Le « pizzly » se propage dans l’Arctique grâce au changement climatique
De plus en plus d’ours polaires se reproduisent avec des grizzlis, dont l’aire de répartition s’étend vers le nord, multipliant les membres d’une espèce hybride appelée « Grolar » ou « Pizzly ».
Le pizzly, un ours pas comme les autres
La première observation d’hybridation entre ces deux espèces dans la nature a été enregistrée en 2006. À l’époque, un chasseur venait d’abattre ce qu’il croyait être un ours polaire dans les Territoires du Nord-Ouest de l’Arctique canadien. Cependant, en y regardant de plus près, l’animal semblait inhabituel, affichant la fourrure crème typique d’un ours polaire, mais les longues griffes, le dos bossu, la face peu profonde et les taches brunes d’un grizzly.
Plus tard, des tests ADN ont confirmé que l’animal était un hybride. Sur le plan génétique, ce « mélange » ne pose pas de réel problème.

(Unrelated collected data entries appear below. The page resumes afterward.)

Lemma vm_wf_delete p s : vm_wf s → vm_wf (set_addrspaces (delete p (addrspaces s)) s).
Proof.
  intros [? [] Hbelow Hinner Hapart]. split; [done|done| | |]; cbn.
  - intros p' a pa [_ ?]%lookup_delete_Some. eauto.
  - intros p' a [_ ?]%lookup_delete_Some. eauto.
  - intros p1 p2 a a' pa [_ ?]%lookup_delete_Some [_ ?]%lookup_delete_Some. eauto.
Qed.

Definition unloaded_copy (o : addrspace) : addrspace := as_set_frames 0 0 0 o.

(** From the new, empty address space on. *)
Lemma as_copy_load_spec new o σ Q :
  flag_ok σ → vm_wf (vm σ) → addrspaces (vm σ) !! new = Some (unloaded_copy o) → as_ok o →
  (∀ pa, owns o pa → pa < firstpaddr (vm σ)) →
  (∀ n σ', addrspaces (vm σ') = <[new := n]> (addrspaces (vm σ)) → as_ok n → vm_wf (vm σ') →
     copied o n (vm σ) (vm σ') → Q (Ret new) σ') →
  (∀ σ', addrspaces (vm σ') = delete new (addrspaces (vm σ)) → ram (vm σ') = ram (vm σ) →
     vm_wf (vm σ') → Q (Fail ENOMEM) σ') →
  wp (r ← attempt (as_prepare_load new);
      match r with
      | inr _ => _ ← as_destroy new; fail ENOMEM
      | inl _ =>
          n ← get_as new;
          _ ← assert (negb (as_pbase1 n =? 0));
          _ ← assert (negb (as_pbase2 n =? 0));
          _ ← assert (negb (as_stackpbase n =? 0));
          _ ← ram_move (as_pbase1 n) (as_pbase1 o) (u32 (as_npages1 o * PAGE_SIZE));
          _ ← ram_move (as_pbase2 n) (as_pbase2 o) (u32 (as_npages2 o * PAGE_SIZE));
          _ ← ram_move (as_stackpbase n) (as_stackpbase o) (DUMBVM_STACKPAGES * PAGE_SIZE);
          mret new
      end) Q σ.
Proof.
  intros Hf Hwf Hnew Hok Hbelow HQ HF. destruct (Hok) as [Hsh _ _ _].
  destruct (vw_mem _ Hwf) as [Hpos Hal Hlast].
  assert (as_pages (unloaded_copy o) = as_pages o) as Hpg by done.
  wp_step. wp_step.
  apply (as_prepare_load_spec _ _ _ _ Hf (vw_mem _ Hwf) Hnew); [by destruct Hsh|done| |]; rewrite Hpg.
  - intros Hroom. change (fresh_frames ?f (unloaded_copy o)) with (fresh_frames f o).
    set (first := firstpaddr (vm σ)) in *. set (n := fresh_frames first o).
    pose proof (vm_wf_fresh new o _ Hwf Hsh Hroom) as Hwf'. fold first n in Hwf'.
    assert (as_ok n) as Hn by (apply fresh_frames_ok; [done..|lia]).
    destruct (Hn) as [[[] []] [] [] []].
    wp_step. eapply wp_get_as; [apply lookup_insert_eq|]. rewrite !u32_small by (vm_consts; cbn in *; lia).
    do 3 (wp_step; apply wp_assert; [lia|]). do 3 (wp_step; apply wp_ram_move). wp_step.
    apply (HQ n); [done|done| |].
    + destruct Hwf' as [? [] ? ? ?]. by split.
    + split.
      * intros va pa Htr. by apply copied_ram_reads.
      * intros va. apply fresh_frames_None.
      * intros pa Hpa. by apply copied_ram_below.
  - intros a' first' _ Hfirst Hal' Hz. wp_step. unfold as_destroy, zoom_vm. wp_steps.
    apply HF; cbn; [by rewrite delete_insert_eq|done|].
    apply (vm_wf_delete new (vm_with new a' first' (vm σ))). by apply vm_wf_unloaded.
Qed.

Les grizzlis et les ours polaires ont divergé il y a seulement 500 000 à 600 000 ans, les deux espèces peuvent donc produire une progéniture viable.
À partir de ce moment-là, les observations se sont multipliées à mesure que les populations d’ours polaires diminuaient.
Cette observation n’est pas surprenante. En effet, à mesure que le monde se réchauffe, les grizzlis se déplacent vers le nord et empiètent sur les territoires de leurs cousins polaires une partie de l’année. Ici, où la glace marine a rétréci d’environ 870 000 kilomètres carrés par rapport à son maximum moyen de 1981 à 2010, les grizzlis peuvent se nourrir de plusieurs sources de nourriture.
De leur côté, les ours polaires sont des chasseurs hautement spécialisés, principalement adaptés à la vie sur les plateformes de glace marine. Ils peuvent parfois se nourrir d’œufs d’oiseaux de mer ou de rennes lorsqu’ils sont à terre. ferme, mais ces calories ne compensent pas celles brûlées pour chasser et trouver de la nourriture. Ainsi, sur un même territoire, le grizzli est plus nombreux que l’ours polaire.
Une espèce hybride mieux adaptée ?
En règle générale, les espèces hybrides ne sont pas mieux adaptées à leur environnement que leurs espèces parentales. Pour le pizzly, certains ont souligné le risque de troubles physiques et comportementaux chez ces animaux qui pourraient par exemple avoir du mal à résister aux grands froids ainsi que l’ours polaire. De même, certains hybrides observés dans un zoo allemand ont montré de moins bonnes capacités de nage que leurs « cousins » polaires.
Toutefois, le « Pizzly » pourrait encore survivre, estime une équipe de chercheurs.
« D’une part, les ours polaires ont un crâne plus long, ce qui en fait des experts dans la capture de phoques dans l’eau »note Larisa DeSantis, paléontologue et professeure agrégée de sciences biologiques à l’Université du Tennessee. « D’un autre côté, leurs molaires sont plus petites que celles des ours typiques, car ils ne mangent que de la graisse toute la journée ».
« Les grizzlis, en revanche, peuvent manger ce qu’ils veulent. » poursuit le chercheur. « On ne le sait pas encore, mais ce « crâne intermédiaire du pizzly » pourrait, à terme, leur apporter un avantage biomécanique ». Si cela se confirme, « Il est donc possible que ces hybrides recherchent un plus large éventail de sources de nourriture ».
Dans quelques décennies, si la tendance se poursuit, les ours pizzly pourraient enfin complètement surpasser les ours polaires, conservant avec eux une partie de leur constitution génétique. Alors que le changement climatique perturbe les écosystèmes arctiques, cette hybridation entre grizzlis et ours polaires pourrait bien n’être que le début d’une série d’adaptations forcées parmi les espèces polaires. Alors que les ours polaires sont de plus en plus obligés de quitter la glace marine pour la terre ferme, ces hybrides pourraient être mieux préparés à survivre dans un environnement où la glace est rare. En effet, leurs caractéristiques mixtes pourraient offrir un compromis physiologique et comportemental entre le grizzli, omnivore et adaptable, et l’ours polaire, spécialisé dans la chasse sur glace. Cette hybridation peut donc être considérée comme une réponse évolutive aux pressions écologiques provoquées par le réchauffement climatique.